Repeat the records below word for word.

----

Fixpoint loop (fuel : positive) (s : S) : S + R :=
  match fuel with
  | xH => step s
  | xO p => match loop p s with inl s' => loop p s' | inr r => inr r end
  | xI p =>
      match step s with
      | inl s' => match loop p s' with inl s'' => loop p s'' | inr r => inr r end
      | inr r => inr r
      end
  end.

Inductive runs : S -> R -> Prop :=
| runs_done s r : step s = inr r -> runs s r
| runs_next s s' r : step s = inl s' -> runs s' r -> runs s r.

(** The state after [n] turns, if the loop has not stopped. *)
Inductive turns : Z -> S -> S -> Prop :=
| turns_0 s : turns 0 s s
| turns_S n s s' s'' : step s = inl s' -> turns n s' s'' -> turns (n + 1) s s''.

Lemma turns_app n m s s' s'' : turns n s s' -> turns m s' s'' -> turns (n + m) s s''.
Proof.
  induction 1 as [|n a b c Hs _ IH]; intros Hm; [done|].
  replace (n + 1 + m) with (n + m + 1) by lia. econstructor; eauto.
Qed.

Lemma turns_runs n s s' r : turns n s s' -> runs s' r -> runs s r.
Proof. induction 1; eauto using runs. Qed.

Lemma loop_spec fuel s :
  match loop fuel s with
  | inl s' => turns (Z.pos fuel) s s'
  | inr r => runs s r
  end.
Proof.
  revert s. induction fuel as [p IH|p IH|]; intros s; simpl.
  - destruct (step s) as [s1|r] eqn:E1; [|by constructor].
    pose proof (IH s1) as H1. destruct (loop p s1) as [s2|r] eqn:E2.
    + pose proof (IH s2) as H2. destruct (loop p s2) as [s3|r] eqn:E3.
      * replace (Z.pos p~1) with (Z.pos p + Z.pos p + 1) by lia.
        econstructor; eauto using turns_app.
      * eapply runs_next; eauto using turns_runs.
    + eapply runs_next; eauto.
  - pose proof (IH s) as H1. destruct (loop p s) as [s2|r] eqn:E2; [|done].
    pose proof (IH s2) as H2. destruct (loop p s2) as [s3|r] eqn:E3.
    + replace (Z.pos p~0) with (Z.pos p + Z.pos p) by lia. eauto using turns_app.
    + eauto using turns_runs.
  - destruct (step s) as [s1|r] eqn:E; [|by constructor].
    replace 1 with (0 + 1) by lia. econstructor; eauto using turns.
Qed.

Lemma loop_runs fuel s r : loop fuel s = inr r -> runs s r.
Proof. intros E. pose proof (loop_spec fuel s). by rewrite E in *. Qed.

Lemma runs_det s r r' : runs s r -> runs s r' -> r = r'.
Proof.
  intros H. revert r'. induction H as [s r E|s s' r E _ IH]; intros r' H';
    inversion H' as [? ? E'|? ? ? E']; subst; rewrite E in E'; simplify_eq; eauto.
Qed.

(** A non-negative measure that decreases on every turn bounds the number of turns. *)
Lemma loop_terminates (measure : S -> Z) fuel s :
  (forall s, 0 <= measure s) ->
  (forall s s', step s = inl s' -> measure s' < measure s) ->
  measure s < Z.pos fuel ->
  exists r, loop fuel s = inr r.
Proof.
  intros Hpos Hdec Hfuel. pose proof (loop_spec fuel s) as H.
  destruct (loop fuel s) as [s'|r]; [|eauto]. exfalso.
  assert (Hn : measure s' <= measure s - Z.pos fuel).
  { clear Hfuel. induction H as [|n a b c Hs _ IH]; [lia|].
    specialize (Hdec _ _ Hs). lia. }
  specialize (Hpos s'). lia.
Qed.
End Loops.

(** ** Lists *)

Definition sum_Z (l : list Z) : Z := foldr Z.add 0 l.

Lemma sum_Z_app l1 l2 : sum_Z (l1 ++ l2) = sum_Z l1 + sum_Z l2.
Proof. induction l1; simpl; lia. Qed.

Lemma sum_Z_nonneg l : Forall (fun z => 0 <= z) l -> 0 <= sum_Z l.
Proof. induction 1; simpl; lia. Qed.

(** [Iterator::position]. *)
Fixpoint position {A} (p : A -> bool) (l : list A) : option nat :=
  match l with
  | [] => None
  | x :: l => if p x then Some 0%nat else S <$> position p l
  end.

(** [Vec::remove] at a valid index: the element and the rest. *)
Definition vec_remove {A} (i : nat) (l : list A) : option (A * list A) :=
  match l !! i with
  | Some x => Some (x, take i l ++ drop (S i) l)
  | None => None
  end.

Lemma position_Some {A} (p : A -> bool) l i :
  position p l = Some i -> exists x, l !! i = Some x /\ p x = true.
Proof.
  revert i. induction l as [|x l IH]; intros i; simpl; [done|].
  destruct (p x) eqn:E.
  - intros [= <-]. eauto.
  - destruct (position p l) as [j|]; simpl; [|done]. intros [= <-]. simpl. eauto.
Qed.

----

● Written solution:
Fixpoint loop (fuel : positive) (s : S) : S + R :=
  match fuel with
  | xH => step s
  | xO p => match loop p s with inl s' => loop p s' | inr r => inr r end
  | xI p =>
      match step s with
      | inl s' => match loop p s' with inl s'' => loop p s'' | inr r => inr r end
      | inr r => inr r
      end
  end.

Inductive runs : S -> R -> Prop :=
| runs_done s r : step s = inr r -> runs s r
| runs_next s s' r : step s = inl s' -> runs s' r -> runs s r.

(** The state after [n] turns, if the loop has not stopped. *)
Inductive turns : Z -> S -> S -> Prop :=
| turns_0 s : turns 0 s s
| turns_S n s s' s'' : step s = inl s' -> turns n s' s'' -> turns (n + 1) s s''.

Lemma turns_app n m s s' s'' : turns n s s' -> turns m s' s'' -> turns (n + m) s s''.
Proof.
  induction 1 as [|n a b c Hs _ IH]; intros Hm; [done|].
  replace (n + 1 + m) with (n + m + 1) by lia. econstructor; eauto.
Qed.

Lemma turns_runs n s s' r : turns n s s' -> runs s' r -> runs s r.
Proof. induction 1; eauto using runs. Qed.

Lemma loop_spec fuel s :
  match loop fuel s with
  | inl s' => turns (Z.pos fuel) s s'
  | inr r => runs s r
  end.
Proof.
  revert s. induction fuel as [p IH|p IH|]; intros s; simpl.
  - destruct (step s) as [s1|r] eqn:E1; [|by constructor].
    pose proof (IH s1) as H1. destruct (loop p s1) as [s2|r] eqn:E2.
    + pose proof (IH s2) as H2. destruct (loop p s2) as [s3|r] eqn:E3.
      * replace (Z.pos p~1) with (Z.pos p + Z.pos p + 1) by lia.
        econstructor; eauto using turns_app.
      * eapply runs_next; eauto using turns_runs.
    + eapply runs_next; eauto.
  - pose proof (IH s) as H1. destruct (loop p s) as [s2|r] eqn:E2; [|done].
    pose proof (IH s2) as H2. destruct (loop p s2) as [s3|r] eqn:E3.
    + replace (Z.pos p~0) with (Z.pos p + Z.pos p) by lia. eauto using turns_app.
    + eauto using turns_runs.
  - destruct (step s) as [s1|r] eqn:E; [|by constructor].
    replace 1 with (0 + 1) by lia. econstructor; eauto using turns.
Qed.

Lemma loop_runs fuel s r : loop fuel s = inr r -> runs s r.
Proof. intros E. pose proof (loop_spec fuel s). by rewrite E in *. Qed.

Lemma runs_det s r r' : runs s r -> runs s r' -> r = r'.
Proof.
  intros H. revert r'. induction H as [s r E|s s' r E _ IH]; intros r' H';
    inversion H' as [? ? E'|? ? ? E']; subst; rewrite E in E'; simplify_eq; eauto.
Qed.

(** A non-negative measure that decreases on every turn bounds the number of turns. *)
Lemma loop_terminates (measure : S -> Z) fuel s :
  (forall s, 0 <= measure s) ->
  (forall s s', step s = inl s' -> measure s' < measure s) ->
  measure s < Z.pos fuel ->
  exists r, loop fuel s = inr r.
Proof.
  intros Hpos Hdec Hfuel. pose proof (loop_spec fuel s) as H.
  destruct (loop fuel s) as [s'|r]; [|eauto]. exfalso.
  assert (Hn : measure s' <= measure s - Z.pos fuel).
  { clear Hfuel. induction H as [|n a b c Hs _ IH]; [lia|].
    specialize (Hdec _ _ Hs). lia. }
  specialize (Hpos s'). lia.
Qed.
End Loops.

(** ** Lists *)

Definition sum_Z (l : list Z) : Z := foldr Z.add 0 l.

Lemma sum_Z_app l1 l2 : sum_Z (l1 ++ l2) = sum_Z l1 + sum_Z l2.
Proof. induction l1; simpl; lia. Qed.

Lemma sum_Z_nonneg l : Forall (fun z => 0 <= z) l -> 0 <= sum_Z l.
Proof. induction 1; simpl; lia. Qed.

(** [Iterator::position]. *)
Fixpoint position {A} (p : A -> bool) (l : list A) : option nat :=
  match l with
  | [] => None
  | x :: l => if p x then Some 0%nat else S <$> position p l
  end.

(** [Vec::remove] at a valid index: the element and the rest. *)
Definition vec_remove {A} (i : nat) (l : list A) : option (A * list A) :=
  match l !! i with
  | Some x => Some (x, take i l ++ drop (S i) l)
  | None => None
  end.

Lemma position_Some {A} (p : A -> bool) l i :
  position p l = Some i -> exists x, l !! i = Some x /\ p x = true.
Proof.
  revert i. induction l as [|x l IH]; intros i; simpl; [done|].
  destruct (p x) eqn:E.
  - intros [= <-]. eauto.
  - destruct (position p l) as [j|]; simpl; [|done]. intros [= <-]. simpl. eauto.
Qed.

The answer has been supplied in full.